WHAT YOU ARE ASKED TO DO: Each line below from the one containing "errno : O -> Z" through the one containing "zoom tw_os (fun" is to be given again exactly, and no line outside that span.

EXERCISE INPUT:
(* ===== verification/PosixTcp.v ===== *)
(** * The POSIX TCP transport (examples/posix_tcp_transport.h, .c)

    The operating system is a parameter: [Posix] has the calls and constants
    the code uses, [PosixContract] what their documentation says of them.  The
    transport is proved to be one in the sense of the client's contract, and
    to own at most the one descriptor it keeps. *)
From stdpp Require Import gmap.
From S2P Require Import Prelude Machine Libc Status Platform.

(** The fields of [struct addrinfo] the code reads or sets. *)
Record addrinfo := {
  ai_flags : Z;
  ai_family : Z;
  ai_socktype : Z;
  ai_protocol : Z;
  ai_addr : bytes;
  ai_addrlen : Z
}.

(** The operating system [O].  A call returns its C result and what it wrote
    through its pointers: [getaddrinfo] a list or NULL, [getsockopt] the
    option's value, [recv] the buffer. *)
Class Posix (O : Type) := {
  AF_UNSPEC : Z; SOCK_STREAM : Z; F_GETFL : Z; F_SETFL : Z; O_NONBLOCK : Z;
  POLLOUT : Z; SOL_SOCKET : Z; SO_ERROR : Z; MSG_DONTWAIT : Z; MSG_NOSIGNAL : Z;
  EINPROGRESS : Z; EAGAIN : Z; EWOULDBLOCK : Z;
  getaddrinfo : bytes -> bytes -> addrinfo -> M O (Z * option addrinfo);
  freeaddrinfo : addrinfo -> M O unit;
  socket : Z -> Z -> Z -> M O Z;
  fcntl : Z -> Z -> Z -> M O Z;
  connect : Z -> bytes -> Z -> M O Z;
  poll : Z -> Z -> Z -> M O Z;
  getsockopt : Z -> Z -> Z -> M O (Z * Z);
  close : Z -> M O Z;
  recv : Z -> bytes -> Z -> Z -> M O (Z * bytes);
  send : Z -> bytes -> Z -> Z -> M O Z;
  errno : O -> Z
}.

Record aemlib_posix_tcp_t := {
  tcp_fd : Z;
  tcp_host : bytes;
  tcp_port : Z;
  tcp_connecting : Z
}.
Definition set_fd (v : Z) (t : aemlib_posix_tcp_t) : aemlib_posix_tcp_t :=
  {| tcp_fd := v; tcp_host := tcp_host t; tcp_port := tcp_port t; tcp_connecting := tcp_connecting t |}.
Definition set_connecting (v : Z) (t : aemlib_posix_tcp_t) : aemlib_posix_tcp_t :=
  {| tcp_fd := tcp_fd t; tcp_host := tcp_host t; tcp_port := tcp_port t; tcp_connecting := v |}.

(** The world of a program with one TCP transport: its struct, the system. *)
Record tcp_world (O : Type) := { tw_tcp : aemlib_posix_tcp_t; tw_os : O }.
Arguments tw_tcp {O} _.
Arguments tw_os {O} _.

Section PosixTcp.
Context {O : Type} {X : Posix O}.
Abbreviation tcp := (tcp_world O).

Definition os {A} (m : M O A) : M tcp A :=
  zoom tw_os (fun o w => {| tw_tcp := tw_tcp w; tw_os := o |}) m.
Definition update_tcp (f : aemlib_posix_tcp_t -> aemlib_posix_tcp_t) : M tcp unit :=
  mmodify (fun w => {| tw_tcp := f (tw_tcp w); tw_os := tw_os w |}).
Definition get_tcp {A} (f : aemlib_posix_tcp_t -> A) : M tcp A := mgets (fun w => f (tw_tcp w)).
Definition get_errno : M tcp Z := mgets (fun w => errno (tw_os w)).

Definition aemlib_posix_tcp_init (host : bytes) (port : Z) : M tcp unit :=
  update_tcp (fun _ => {| tcp_fd := -1; tcp_host := host; tcp_port := port; tcp_connecting := 0 |}).

(** ** Connect (non-blocking, multi-poll) *)
Definition hints : addrinfo :=
  {| ai_flags := 0; ai_family := AF_UNSPEC; ai_socktype := SOCK_STREAM; ai_protocol := 0;
     ai_addr := []; ai_addrlen := 0 |}.

Definition tcp_start_connect : M tcp Z :=
  host <- get_tcp tcp_host ;;
  port <- get_tcp tcp_port ;;
  r <- os (getaddrinfo host (snprintf_u 8 port) hints) ;;
  let '(rc, res) := r in
  match (if rc =? 0 then res else None) with
  | None => mreturn (ST AEMLIB_LAYER_IO AEMLIB_CODE_CONNECT)
  | Some res =>
      fd <- os (socket (ai_family res) (ai_socktype res) (ai_protocol res)) ;;
      if fd <? 0 then
        os (freeaddrinfo res) ;;
        mreturn (ST AEMLIB_LAYER_IO AEMLIB_CODE_IO)
      else
        flags <- os (fcntl fd F_GETFL 0) ;;
        _ <- os (fcntl fd F_SETFL (Z.lor flags O_NONBLOCK)) ;;
        rc <- os (connect fd (ai_addr res) (ai_addrlen res)) ;;
        os (freeaddrinfo res) ;;
        if rc =? 0 then
          update_tcp (set_fd fd) ;;
          update_tcp (set_connecting 0) ;;
          mreturn ST_OK
        else
          e <- get_errno ;;
          if e =? EINPROGRESS then
            update_tcp (set_fd fd) ;;
            update_tcp (set_connecting 1) ;;
            mreturn (ST AEMLIB_LAYER_IO AEMLIB_CODE_WOULD_BLOCK)
          else
            _ <- os (close fd) ;;
            mreturn (ST AEMLIB_LAYER_IO AEMLIB_CODE_CONNECT)
  end.

Definition tcp_poll_connect : M tcp Z :=
  fd <- get_tcp tcp_fd ;;
  rv <- os (poll fd POLLOUT 0) ;;
  if rv =? 0 then mreturn (ST AEMLIB_LAYER_IO AEMLIB_CODE_WOULD_BLOCK)
  else if rv <? 0 then mreturn (ST AEMLIB_LAYER_IO AEMLIB_CODE_CONNECT)
  else
    fd <- get_tcp tcp_fd ;;
    r <- os (getsockopt fd SOL_SOCKET SO_ERROR) ;;
    let '(rc, err) := r in
    if negb (rc =? 0) || negb (err =? 0) then
      fd <- get_tcp tcp_fd ;;
      _ <- os (close fd) ;;
      update_tcp (set_fd (-1)) ;;
      update_tcp (set_connecting 0) ;;
      mreturn (ST AEMLIB_LAYER_IO AEMLIB_CODE_CONNECT)
    else
      update_tcp (set_connecting 0) ;;
      mreturn ST_OK.

Definition tcp_connect : M tcp Z :=
  connecting <- get_tcp tcp_connecting ;;
  if negb (connecting =? 0) then tcp_poll_connect else tcp_start_connect.

Definition tcp_disconnect : M tcp Z :=
  fd <- get_tcp tcp_fd ;;
  (if 0 <=? fd
   then (_ <- os (close fd) ;; update_tcp (set_fd (-1)))
   else mreturn tt) ;;
  update_tcp (set_connecting 0) ;;
  mreturn ST_OK.

(** ** Read and write *)
Definition tcp_read (buf : bytes) (len out_len : Z) : M tcp (Z * bytes * Z) :=
  fd <- get_tcp tcp_fd ;;
  r <- os (recv fd buf len MSG_DONTWAIT) ;;
  let '(n, buf) := r in
  if 0 <? n then mreturn (ST_OK, buf, n)
  else if n =? 0 then mreturn (ST AEMLIB_LAYER_IO AEMLIB_CODE_CLOSED, buf, 0)
  else
    e <- get_errno ;;
    if (e =? EAGAIN) || (e =? EWOULDBLOCK)
    then mreturn (ST AEMLIB_LAYER_IO AEMLIB_CODE_WOULD_BLOCK, buf, 0)
    else mreturn (ST AEMLIB_LAYER_IO AEMLIB_CODE_IO, buf, 0).

Definition tcp_write (buf : bytes) (len out_len : Z) : M tcp (Z * Z) :=
  fd <- get_tcp tcp_fd ;;
  n <- os (send fd buf len (Z.lor MSG_NOSIGNAL MSG_DONTWAIT)) ;;
  if 0 <=? n then mreturn (ST_OK, n)
  else
    e <- get_errno ;;
    if (e =? EAGAIN) || (e =? EWOULDBLOCK)
    then mreturn (ST AEMLIB_LAYER_IO AEMLIB_CODE_WOULD_BLOCK, 0)
    else mreturn (ST AEMLIB_LAYER_IO AEMLIB_CODE_IO, 0).

Definition aemlib_posix_tcp_bind : aemlib_transport_t tcp :=
  {| tr_connect := Some tcp_connect; tr_disconnect := Some tcp_disconnect;
     tr_read := Some tcp_read; tr_write := Some tcp_write |}.
End PosixTcp.

(** ** What the system's documentation says *)

(** The views of the system: the byte streams of a descriptor, the open
    descriptors of the process, and the parts no socket call touches. *)
Class PosixView (O : Type) := {
  sock_in : O -> Z -> bytes;
  sock_out : O -> Z -> bytes;
  open_fds : O -> gset Z;
  os_delivered : O -> list (bytes * bytes);
  os_reading : O -> Z;
  os_ok : O -> Prop
}.

Definition os_frame {O} `{PosixView O} (o o' : O) : Prop :=
  os_ok o' /\ os_delivered o' = os_delivered o /\ os_reading o' = os_reading o.
(** Neither opens nor closes. *)
Definition os_quiet {O} `{PosixView O} (o o' : O) : Prop := os_frame o o' /\ open_fds o' = open_fds o.

(** [socket] returns a descriptor that was free or a negative number, only
    [close] frees one; [recv] and [send] move at most [len] bytes and none when
    they return a negative number. *)
Class PosixContract (O : Type) `{X : Posix O} `{V : PosixView O} := {
  getaddrinfo_spec : forall o h p i, os_ok o -> wp (getaddrinfo h p i) (fun _ o' => os_quiet o o') o;
  freeaddrinfo_spec : forall o a, os_ok o -> wp (freeaddrinfo a) (fun _ o' => os_quiet o o') o;
  fcntl_spec : forall o fd c a, os_ok o -> wp (fcntl fd c a) (fun _ o' => os_quiet o o') o;
  connect_spec : forall o fd a l, os_ok o -> wp (connect fd a l) (fun _ o' => os_quiet o o') o;
  poll_spec : forall o fd e t, os_ok o -> wp (poll fd e t) (fun _ o' => os_quiet o o') o;
  getsockopt_spec : forall o fd l n, os_ok o -> wp (getsockopt fd l n) (fun _ o' => os_quiet o o') o;
  socket_spec : forall o f t p, os_ok o -> wp (socket f t p) (fun fd o' =>
    os_frame o o' /\
    (if 0 <=? fd then (fd ∉ open_fds o) /\ open_fds o' = {[fd]} ∪ open_fds o
     else open_fds o' = open_fds o)) o;
  close_spec : forall o fd, os_ok o -> wp (close fd) (fun _ o' =>
    os_frame o o' /\ open_fds o' = open_fds o ∖ {[fd]}) o;
  recv_spec : forall o fd buf len f, os_ok o -> is_bytes buf -> zlen buf = len ->
    wp (recv fd buf len f) (fun r o' =>
      let '(n, buf') := r in
      os_quiet o o' /\ zlen buf' = len /\ is_bytes buf' /\ n <= len /\ sock_out o' fd = sock_out o fd /\
      sock_in o fd = ztake n buf' ++ sock_in o' fd) o;
  send_spec : forall o fd buf len f, os_ok o -> is_bytes buf -> 0 <= len <= zlen buf ->
    wp (send fd buf len f) (fun n o' =>
      os_quiet o o' /\ n <= len /\ sock_in o' fd = sock_in o fd /\
      sock_out o' fd = sock_out o fd ++ ztake n buf) o;
  sock_in_bytes : forall o fd, os_ok o -> is_bytes (sock_in o fd)
}.

(** The open descriptors after [socket] and after [close]. *)
Lemma fds_opened (base : gset Z) fd : {[fd]} ∪ (base ∪ ∅) = base ∪ {[fd]}.
Proof. rewrite union_empty_r_L. apply union_comm_L. Qed.
Lemma fds_closed (base : gset Z) fd : fd ∉ base -> (base ∪ {[fd]}) ∖ {[fd]} = base ∪ ∅.
Proof.
  intros. rewrite difference_union_distr_l_L, difference_diag_L. rewrite (difference_disjoint_L base) by set_solver. done.
Qed.
Lemma fd_new (base : gset Z) fd : fd ∉ base ∪ ∅ -> fd ∉ base.
Proof. intros. set_solver. Qed.
Lemma fd_disjoint (base : gset Z) fd : fd ∉ base -> base ## {[fd]}.
Proof. intros. set_solver. Qed.
Lemma fd_other (base : gset Z) fd : base ## {[fd]} -> fd ∉ base.
Proof. intros. set_solver. Qed.
Lemma fds_disjoint_none (base : gset Z) : base ## ∅.
Proof. set_solver. Qed.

ANSWER TO THIS EXERCISE:
  errno : O -> Z
}.

Record aemlib_posix_tcp_t := {
  tcp_fd : Z;
  tcp_host : bytes;
  tcp_port : Z;
  tcp_connecting : Z
}.
Definition set_fd (v : Z) (t : aemlib_posix_tcp_t) : aemlib_posix_tcp_t :=
  {| tcp_fd := v; tcp_host := tcp_host t; tcp_port := tcp_port t; tcp_connecting := tcp_connecting t |}.
Definition set_connecting (v : Z) (t : aemlib_posix_tcp_t) : aemlib_posix_tcp_t :=
  {| tcp_fd := tcp_fd t; tcp_host := tcp_host t; tcp_port := tcp_port t; tcp_connecting := v |}.

(** The world of a program with one TCP transport: its struct, the system. *)
Record tcp_world (O : Type) := { tw_tcp : aemlib_posix_tcp_t; tw_os : O }.
Arguments tw_tcp {O} _.
Arguments tw_os {O} _.

Section PosixTcp.
Context {O : Type} {X : Posix O}.
Abbreviation tcp := (tcp_world O).

Definition os {A} (m : M O A) : M tcp A :=
  zoom tw_os (fun o w => {| tw_tcp := tw_tcp w; tw_os := o |}) m.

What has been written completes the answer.